Más problemático resulta el retorno de la historia con un Manuel Lucena muy preocupado por arremeter contra el nacionalismo decimonónico «con sus arrebatos de egoísmo etnicista, lingüístico, cultural, religioso y fiscal». Claro que habría que entender que España, en tanto que una de las escasas naciones del mundo anteriores a tal plaga nacionalista, habría quedado a salvo de ella. Más aún, España habría sido la creadora del primer imperio global de la historia de la humanidad, de la globalización. Y lo habría hecho desde valores universales, involucrando además, en el interior, a vascos, aragoneses, catalanes o gallegos, a «todas las Españas». Lo que ya no está tan claro es cuándo aparece España, en singular. No parece, ahora, que en la cueva de Altamira, aunque, desde luego, tampoco en la Constitución de 1812, como pretenderían los que no conocen la historia de España. Tal vez, «de los Reyes Católicos a Carlos IV». Y desde luego, no donde la quieren ver los que desprecian como antigualla «la monarquía compuesta y católica (es decir, universal) de los Austrias españoles». La cosa estaría, pues, entre los Reyes Católicos y el nacimiento de una «comunidad política» que ya habrían vivido «Lope de Vega, Cervantes, la monja Catalina de Erauso, Jovellanos o Antonio de Capmany». Sería, en fin, esa comunidad política, que habría articulado «en una matriz cultural común los reinos peninsulares», la que no quiere reconocer a los «escritores de ficción a sueldo autonómico». Y, desde luego, tampoco a aquellos, presos de «hilarante» localismo, que imaginan una patria que, «cual pobre doncella oprimida, habita en el mítico valle de la bartola, a mano izquierda o derecha de los Pirineos».

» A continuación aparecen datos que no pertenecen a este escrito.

(** * Hallo Tractor: the WhatsApp negotiation webhook of [server.js]

    A shallow embedding of the request handler [app.post("/whatsapp")] and
    of the helpers it calls, followed by the properties of the negotiation
    protocol (negotiate, name collection, offer) that hold of it.

    Conventions of the embedding.
    - A JavaScript string is a [string]: each [ascii] is one UTF-16 code
      unit in the range U+0000..U+00FF.  [toLowerCase], [trim], the
      regular expressions and [parseInt] are given on that range.
    - [data.json] is a [Data] record; [readData] and [writeData] copy it
      between the file and the handler's memory.  [user], the reference
      returned by [data.users.find], is an index into [data.users], so an
      assignment through it changes the collection that [writeData] saves.
    - A TwiML message is a [reply]; the fixed text of each one is quoted
      next to its constructor.
    - The numbers of [data.json] are the values [JSON.parse] gives them:
      ids and prices are integer-valued binary64 numbers, held as [Z].
      [price * 0.9] is the binary64 product, rounded to nearest with ties
      to even.  The model of the product and of the comparison is proved
      equal to the Standard Library's specification of IEEE 754
      ([mul09_is_SFmul], [geInt_is_SFleb]).
    - A number read by [parseInt] is a [Js.Number]: the binary64 number
      nearest to the integer written, which is that integer up to 2^53,
      or an infinity; NaN is [None]. *)

From Stdlib Require Import ZArith Lia Ascii String DecimalString DecimalPos DecimalN.
From Stdlib Require Import Floats.SpecFloat.
From stdpp Require Import base option list strings.

Local Open Scope string_scope.
Local Open Scope Z_scope.

(** ** Strings *)

Module Js.

(** Code unit of a character. *)
Definition code (c : ascii) : Z := Z.of_N (N_of_ascii c).

(** WhiteSpace and LineTerminator code units below U+0100: TAB, LF, VT, FF,
    CR, SP and NBSP.  This is the set removed by [trim], skipped by
    [parseInt] and matched by [\s]. *)
Definition isWhiteSpace (c : ascii) : bool :=
  let n := code c in
  ((9 <=? n) && (n <=? 13)) || (n =? 32) || (n =? 160).

(** [\d] *)
Definition isDigit (c : ascii) : bool :=
  let n := code c in (48 <=? n) && (n <=? 57).

(** [a-zA-Z] *)
Definition isLetter (c : ascii) : bool :=
  let n := code c in
  ((97 <=? n) && (n <=? 122)) || ((65 <=? n) && (n <=? 90)).
Lemma api_transcribe_touches_only_job_files_witness :
  fs (api_transcribe working_env clip_request clip_world_with_key).2 !! key_path
    = fs clip_world_with_key !! key_path.
Proof.
  apply (api_transcribe_touches_only_job_files working_env clip_request
           clip_world_with_key key_path).
  intros f Hf. injection Hf as <-. split; vm_compute; discriminate.
Defined.

(** X19: /api/transcribe only appends to the trace of calls; it never
    calls the synthesis engine, and it calls the recognition engine at most
    once, only after the transcoder succeeded and with the base64 encoding
    of exactly what the transcoder produced. *)
Theorem api_transcribe_call_budget env req w :
  ∃ l, trace (api_transcribe env req w).2 = (trace w ++ l)%list ∧
       synthesis_calls l = [] ∧
       (recognize_calls l = [] ∨
        ∃ f wav, file req = Some f ∧
                 ffmpeg_save env (trace w) (fs w) (path f) (path f +:+ ".wav") = inr wav ∧
                 recognize_calls l = [ToBase64 wav]).
Proof.
  rewrite api_transcribe_run. simpl.
  destruct (file req) as [f|].
  2:{ eexists. split; [reflexivity|]. split; [done|by left]. }
  destruct (ffmpeg_save env (trace w) (fs w) (path f) (path f +:+ ".wav"))
    as [e|wav] eqn:Hffmpeg.
  { eexists. split; [reflexivity|]. split; [done|by left]. }
  repeat case_match; (eexists; split; [reflexivity|]; split; [done|]);
    right; by exists f, wav.
Qed.

(** ** The live transcription bridge, over all event sequences *)

Section LiveFurther.

Import Live.

(** X20: in any session, with no assumption on the order of events, the
    recognition channel is ended once per "close" event of the client
    socket: recognition results and recognition errors never end it. *)
Theorem live_ends_match_closes evs :
  stream_ends (session evs) = client_closes evs.
Proof.
  unfold session. simpl.
  induction evs as [|ev evs IH]; [done|].
  destruct ev as [msg| |data|err]; simpl; rewrite <- ?IH; try done.
  apply on_data_stream.
Qed.

Lemma stream_opens_deliver evs : stream_opens (deliver evs) = 0.
Proof.
  induction evs as [|ev evs IH]; [done|].
  destruct ev as [msg| |data|err]; simpl; try done.
  by destruct data as [[|[[|a alts] final] rs]].
Qed.

(** X21: a session opens exactly one recognition channel, as the second
    call of the connection handler and before any callback runs; the
    callbacks never open another. *)
Theorem live_opens_one_channel evs :
  stream_opens (session evs) = 1 ∧
  ∃ rest, session evs
          = ConsoleLog ["🎧 Client connected for live transcription"]
              :: StreamingRecognize :: rest ∧
          stream_opens rest = 0.
Proof.
  unfold session. simpl. rewrite stream_opens_deliver. split; [done|].
  exists (deliver evs). split; [done|]. apply stream_opens_deliver.
Qed.

(** X22: the two directions of the bridge do not influence each other:
    what is pushed to the client depends only on the recognition channel's
    events, and what is written to or ended on the recognition channel
    depends only on the client socket's events. *)
Theorem live_directions_independent evs :
  ws_sends (session evs)
    = ws_sends (session (List.filter (fun ev => negb (from_client ev)) evs)) ∧
  stream_writes (session evs) = stream_writes (session (List.filter from_client evs)) ∧
  stream_ends (session evs) = stream_ends (session (List.filter from_client evs)).
Proof.
  unfold session. simpl.
  induction evs as [|ev evs (IHs & IHw & IHe)]; [done|].
  destruct ev as [msg| |data|err]; simpl; rewrite ?IHs, ?IHw, ?IHe; try done.
  - destruct (on_data_stream data (deliver evs)) as (-> & -> & _).
    rewrite IHw, IHe. split; [|done].
    destruct data as [[|[[|a alts] final] rs]]; simpl; by rewrite ?IHs.
Qed.

(** X23: the bridge pushes at most one message to the client per event of
    the recognition channel, and none for client events. *)
Theorem live_no_spontaneous_message evs :
  (length (ws_sends (session evs))
     ≤ length (List.filter (fun ev => negb (from_client ev)) evs))%nat.
Proof.
  unfold session. simpl.
  induction evs as [|ev evs IH]; [done|].
  destruct ev as [msg| |data|err]; simpl; try lia.
  destruct data as [[|[[|a alts] final] rs]]; simpl; lia.
Qed.

End LiveFurther.
Lemma tame_edit_record : tame escapes FinanceCLI.edit_record.
Proof.
  unfold FinanceCLI.edit_record.
  apply tame_bind; [apply tame_view_all_records|]. intros _.
  apply tame_bind.
  { apply tame_bind; [apply tame_input, escapes_EOF|]. intros a.
    apply tame_bind; [apply tame_int, escapes_ValueError|]. intros n.
    apply tame_ret. }
  intros index.
  apply tame_bind; [apply tame_input, escapes_EOF|]. intros d.
  apply tame_bind; [apply tame_input, escapes_EOF|]. intros c.
  apply tame_bind.
  { apply tame_bind; [apply tame_input, escapes_EOF|]. intros a.
    apply tame_float, escapes_ValueError. }
  intros a.
  apply tame_bind; [apply tame_input, escapes_EOF|]. intros text.
  apply tame_bind; [|intros; apply tame_print].
  by apply (tame_call escapes (Edit _ _)).
Qed.

Lemma tame_delete_record : tame escapes FinanceCLI.delete_record.
Proof.
  unfold FinanceCLI.delete_record.
  apply tame_bind; [apply tame_view_all_records|]. intros _.
  apply (tame_try escapes_or_index).
  - apply tame_bind.
    { apply tame_bind; [apply tame_input; left; apply escapes_EOF|]. intros a.
      apply tame_bind; [apply tame_int; intros x; left; apply escapes_ValueError|].
      intros n. apply tame_ret. }
    intros index.
    apply tame_bind; [|intros; apply tame_print].
    apply (tame_call escapes_or_index (Delete _)). intros _ _. by right.
  - intros _. apply escapes_EOF.
  - intros [key|text|] [[H|(x & H)]|H]; try done; apply tame_print.
Qed.
(** * PredNet (ext/prednet/prednet.py): a shallow embedding and its properties

    The development follows the layout of the Python class [PredNet]:
    constructor, [compute_output_shape], [get_initial_state], [build], [step]
    and [get_config].  Python exceptions are results of an error monad, the
    Keras backend [K] is an interface of numbers and elementwise functions, and
    tensors are dense arrays (a shape and the row-major list of entries). *)

From Stdlib Require Import ZArith List String Ascii Bool Lia DecimalString.
From Stdlib Require Import QArith Qcanon.
Import ListNotations.
Open Scope string_scope.
Open Scope Z_scope.

Set Implicit Arguments.

(* ================================================================== *)
(** ** Python results: a value or a raised exception *)

Module Py.

Inductive exn : Type :=
| AssertionError (msg : string)
| ValueError (msg : string)
| IndexError
| KeyError (key : string)
| TypeError
| UnboundLocalError (name : string).

Inductive res (A : Type) : Type :=
| Ok (a : A)
| Raise (e : exn).

Arguments Ok {A} a.
Arguments Raise {A} e.

Definition bind {A B : Type} (m : res A) (k : A -> res B) : res B :=
  match m with
  | Ok a => k a
  | Raise e => Raise e
  end.

(** [assert cond, msg] *)
Definition assert (cond : bool) (msg : string) : res unit :=
  if cond then Ok tt else Raise (AssertionError msg).

Definition is_ok {A : Type} (m : res A) : bool :=
  match m with Ok _ => true | Raise _ => false end.

(** [l[i]] for a non-negative index *)
Definition getitem {A : Type} (l : list A) (i : nat) : res A :=
  match nth_error l i with
  | Some x => Ok x
  | None => Raise IndexError
  end.

(** [l[i]] for an index of either sign: a negative one counts from the end *)
Definition index {A : Type} (l : list A) (i : Z) : res A :=
  let n := Z.of_nat (List.length l) in
  if (0 <=? i) && (i <? n) then getitem l (Z.to_nat i)
  else if (i <? 0) && (0 <=? n + i) then getitem l (Z.to_nat (n + i))
  else Raise IndexError.

(** [l[a:b]] with [0 <= a], [0 <= b] *)
Definition slice {A : Type} (l : list A) (a b : nat) : list A :=
  firstn (b - a) (skipn a l).

(** [str(n)] of a non-negative integer *)
Definition str (n : nat) : string := NilEmpty.string_of_uint (Nat.to_uint n).

(** [s[:-1]] and [s[-1]] on strings *)
Fixpoint but_last (s : string) : string :=
  match s with
  | EmptyString => EmptyString
  | String c EmptyString => EmptyString
  | String c s' => String c (but_last s')
  end.

Fixpoint last_char (s : string) : option ascii :=
  match s with
  | EmptyString => None
  | String c EmptyString => Some c
  | String c s' => last_char s'
  end.

(** [int(c)] of a one-character string *)
Definition int_of_char (c : ascii) : res nat :=
  let n := nat_of_ascii c in
  if (48 <=? n)%nat && (n <=? 57)%nat then Ok (n - 48)%nat
  else Raise (ValueError "invalid literal for int()").

(** [x in l] on a list of strings *)
Definition str_in (x : string) (l : list string) : bool :=
  existsb (String.eqb x) l.

(** [range(n)] *)
Definition range (n : nat) : list nat := seq 0 n.

(** a comprehension [[k(x) for x in l]] whose body may raise *)
Fixpoint mapM {A B : Type} (k : A -> res B) (l : list A) : res (list B) :=
  match l with
  | [] => Ok []
  | x :: l' =>
      match k x with
      | Ok y => match mapM k l' with
                | Ok ys => Ok (y :: ys)
                | Raise e => Raise e
                end
      | Raise e => Raise e
      end
  end.

(** a [for] loop over [l] that threads the variables [acc] *)
Fixpoint foldM {A S : Type} (body : A -> S -> res S) (l : list A) (acc : S) : res S :=
  match l with
  | [] => Ok acc
  | x :: l' =>
      match body x acc with
      | Ok acc' => foldM body l' acc'
      | Raise e => Raise e
      end
  end.

(** [d[key]] on a dict with string keys *)
Fixpoint dict_get {V : Type} (d : list (string * V)) (key : string) : res V :=
  match d with
  | [] => Raise (KeyError key)
  | (k, v) :: d' => if String.eqb k key then Ok v else dict_get d' key
  end.

End Py.

Import Py.

Declare Scope py_scope.
Delimit Scope py_scope with py.
Notation "x <- m ;; k" := (Py.bind m (fun x => k))
  (at level 61, m at next level, right associativity) : py_scope.
Notation "m ;;; k" := (Py.bind m (fun _ => k))
  (at level 61, right associativity) : py_scope.
Open Scope py_scope.

(* ================================================================== *)
(** ** The Keras backend: numbers and elementwise functions

    The entries of a tensor are the backend's floating-point numbers.  The
    development assumes nothing about them beyond this interface.  The one
    law a proof relies on is stated separately in [MinimumLaw]; a theorem
    that needs the value of an operation at given numbers says so in its
    hypotheses. *)

Class Backend (T : Type) : Type := {
  zero : T;
  add : T -> T -> T;
  sub : T -> T -> T;
  mul : T -> T -> T;
  (** [K.minimum], [K.maximum] on entries *)
  minimum : T -> T -> T;
  maximum : T -> T -> T;
  (** [le x m]: [x] does not exceed [m], the negation of the backend's
      [x > m] (so it holds of a [x] that is not a number) *)
  le : T -> T -> Prop;
  (** [K.mean] of the entries of one flattened sample *)
  mean_of : list T -> T;
  (** the functions of [keras.activations] other than [linear] and [relu],
      by name ([tanh], [hard_sigmoid], [sigmoid], ...) *)
  elementwise : string -> option (T -> T)
}.

(** The minimum of two numbers does not exceed the second.  The floating-point
    minimum of the backend returns its first argument when that is smaller
    than the second, and otherwise the second or a value that is not a
    number: in each case the result is not greater than the second
    argument. *)
Class MinimumLaw (T : Type) `{Backend T} : Prop := {
  minimum_le : forall x m : T, le (minimum x m) m
}.

Section Network.

Context {T : Type} `{Backend T}.

(** A function object of [keras.activations]: its [__name__] and what it
    computes on an entry. *)
Record Activation : Type := {
  act_name : string;
  act_fn : T -> T
}.

Definition linear : Activation := {| act_name := "linear"; act_fn := fun x => x |}.
Definition relu : Activation :=
  {| act_name := "relu"; act_fn := fun x => maximum x zero |}.

(** [activations.get(identifier)] for a string identifier: the function of
    that name, [ValueError] when there is none. *)
Definition activations_get (identifier : string) : res Activation :=
  if (identifier =? "linear")%string then Ok linear
  else if (identifier =? "relu")%string then Ok relu
  else match elementwise identifier with
       | Some f => Ok {| act_name := identifier; act_fn := f |}
       | None => Raise (ValueError ("Unknown activation function:" ++ identifier))
       end.

(* ------------------------------------------------------------------ *)
(** *** Keyword arguments of the constructor, and the serialized mapping

    [get_config] returns a mapping with exactly the constructor's keywords
    (and the base class's), so one record serves for both. *)

Record Config : Type := {
  kw_stack_sizes : list Z;
  kw_R_stack_sizes : list Z;
  kw_A_filt_sizes : list Z;
  kw_Ahat_filt_sizes : list Z;
  kw_R_filt_sizes : list Z;
  kw_pixel_max : T;
  kw_error_activation : string;
  kw_A_activation : string;
  kw_LSTM_activation : string;
  kw_LSTM_inner_activation : string;
  kw_output_mode : string;
  kw_extrap_start_time : option Z;
  kw_data_format : string;
  (** of [**kwargs], handed to [Recurrent.__init__] *)
  kw_return_sequences : bool
}.

(** the keywords with other sizes, or another [output_mode] *)
Definition with_sizes (kw : Config)
    (stack R_stack A_filt Ahat_filt R_filt : list Z) : Config :=
  {| kw_stack_sizes := stack;
     kw_R_stack_sizes := R_stack;
     kw_A_filt_sizes := A_filt;
     kw_Ahat_filt_sizes := Ahat_filt;
     kw_R_filt_sizes := R_filt;
     kw_pixel_max := kw_pixel_max kw;
     kw_error_activation := kw_error_activation kw;
     kw_A_activation := kw_A_activation kw;
     kw_LSTM_activation := kw_LSTM_activation kw;
     kw_LSTM_inner_activation := kw_LSTM_inner_activation kw;
     kw_output_mode := kw_output_mode kw;
     kw_extrap_start_time := kw_extrap_start_time kw;
     kw_data_format := kw_data_format kw;
     kw_return_sequences := kw_return_sequences kw |}.

Definition with_mode (kw : Config) (mode : string) : Config :=
  {| kw_stack_sizes := kw_stack_sizes kw;
     kw_R_stack_sizes := kw_R_stack_sizes kw;
     kw_A_filt_sizes := kw_A_filt_sizes kw;
     kw_Ahat_filt_sizes := kw_Ahat_filt_sizes kw;
     kw_R_filt_sizes := kw_R_filt_sizes kw;
     kw_pixel_max := kw_pixel_max kw;
     kw_error_activation := kw_error_activation kw;
     kw_A_activation := kw_A_activation kw;
     kw_LSTM_activation := kw_LSTM_activation kw;
     kw_LSTM_inner_activation := kw_LSTM_inner_activation kw;
     kw_output_mode := mode;
     kw_extrap_start_time := kw_extrap_start_time kw;
     kw_data_format := kw_data_format kw;
     kw_return_sequences := kw_return_sequences kw |}.

(** The attributes [__init__] sets on [self]. *)
Record PredNet : Type := {
  stack_sizes : list Z;
  nb_layers : nat;
  R_stack_sizes : list Z;
  A_filt_sizes : list Z;
  Ahat_filt_sizes : list Z;
  R_filt_sizes : list Z;
  pixel_max : T;
  error_activation : Activation;
  A_activation : Activation;
  LSTM_activation : Activation;
  LSTM_inner_activation : Activation;
  output_mode : string;
  output_layer_type : option string;
  output_layer_num : option nat;
  extrap_start_time : option Z;
  data_format : string;
  channel_axis : Z;
  row_axis : Z;
  column_axis : Z;
  return_sequences : bool
}.

Definition default_output_modes : list string := ["prediction"; "error"; "all"].

(** [[layer + str(n) for n in range(nb_layers) for layer in ['R','E','A','Ahat']]] *)
Definition layer_output_modes (nb_layers : nat) : list string :=
  flat_map (fun n => map (fun layer => layer ++ str n) ["R"; "E"; "A"; "Ahat"])
           (range nb_layers).

(** Lines 106-112: the unit type and the layer number of a layer mode, read
    off the string as [output_mode[:-1]] and [int(output_mode[-1])]. *)
Definition output_layer (nb_layers : nat) (output_mode : string)
    : res (option string * option nat) :=
  if str_in output_mode (layer_output_modes nb_layers)
  then match last_char output_mode with
       | Some c => n <- int_of_char c ;; Ok (Some (but_last output_mode), Some n)
       | None => Raise IndexError
       end
  else Ok (None, None).

(** [PredNet.__init__] (lines 65-123).  The decorator [legacy_prednet_support]
    only renames keywords of an older interface and is the identity on the
    keywords used here. *)
Definition __init__ (kw : Config) : res PredNet :=
  let stack_sizes := kw_stack_sizes kw in
  let nb_layers := List.length stack_sizes in
  assert (Nat.eqb (List.length (kw_R_stack_sizes kw)) nb_layers)
         "len(R_stack_sizes) must equal len(stack_sizes)" ;;;
  let R_stack_sizes := kw_R_stack_sizes kw in
  assert (Z.of_nat (List.length (kw_A_filt_sizes kw)) =? Z.of_nat nb_layers - 1)
         "len(A_filt_sizes) must equal len(stack_sizes) - 1" ;;;
  let A_filt_sizes := kw_A_filt_sizes kw in
  assert (Nat.eqb (List.length (kw_Ahat_filt_sizes kw)) nb_layers)
         "len(Ahat_filt_sizes) must equal len(stack_sizes)" ;;;
  let Ahat_filt_sizes := kw_Ahat_filt_sizes kw in
  let R_filt_sizes := [3; 3; 3; 3] in
  assert (Nat.eqb (List.length R_filt_sizes) nb_layers)
         "len(R_filt_sizes) must equal len(stack_sizes)" ;;;
  error_activation <- activations_get (kw_error_activation kw) ;;
  A_activation <- activations_get (kw_A_activation kw) ;;
  LSTM_activation <- activations_get (kw_LSTM_activation kw) ;;
  LSTM_inner_activation <- activations_get (kw_LSTM_inner_activation kw) ;;
  let output_mode := kw_output_mode kw in
  assert (str_in output_mode (default_output_modes ++ layer_output_modes nb_layers))
         ("Invalid output_mode: " ++ output_mode) ;;;
  layer <- output_layer nb_layers output_mode ;;
  let data_format := kw_data_format kw in
  assert (str_in data_format ["channels_last"; "channels_first"])
         "data_format must be in {channels_last, channels_first}" ;;;
  Ok {| stack_sizes := stack_sizes;
        nb_layers := nb_layers;
        R_stack_sizes := R_stack_sizes;
        A_filt_sizes := A_filt_sizes;
        Ahat_filt_sizes := Ahat_filt_sizes;
        R_filt_sizes := R_filt_sizes;
        pixel_max := kw_pixel_max kw;
        error_activation := error_activation;
        A_activation := A_activation;
        LSTM_activation := LSTM_activation;
        LSTM_inner_activation := LSTM_inner_activation;
        output_mode := output_mode;
        output_layer_type := fst layer;
        output_layer_num := snd layer;
        extrap_start_time := kw_extrap_start_time kw;
        data_format := data_format;
        channel_axis := if (data_format =? "channels_first")%string then -3 else -1;
        row_axis := if (data_format =? "channels_first")%string then -2 else -3;
        column_axis := if (data_format =? "channels_first")%string then -1 else -2;
        return_sequences := kw_return_sequences kw |}.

Queda claro, pues, que el (no)nacionalismo español aparecía inmaculado respecto de todos los arrebatos, incluido el lingüístico. Algo que queda meridianamente claro en el artículo de José Manuel Blecua, quien afirma rotundamente que la «lengua es vehículo de comunicación y también vínculo de unión entre los miembros de una comunidad». Lo que sería claramente aplicable al caso de «nuestra lengua», hasta el punto de que razones diacrónicas harían que «términos históricos como nación española correspondan a un amplio dominio en su territorio y en sus características lingüísticas». Se trataría, eso sí, de un español rico en usos, matices y diversidades, como se podría constatar en América. Un español que viviría en contacto con otras lenguas, en América y en España, para conformar hermosas realidades plurilingüísticas que podrían, eso sí, generar unos problemas de normalización que, afortunadamente, ya no existirían en España.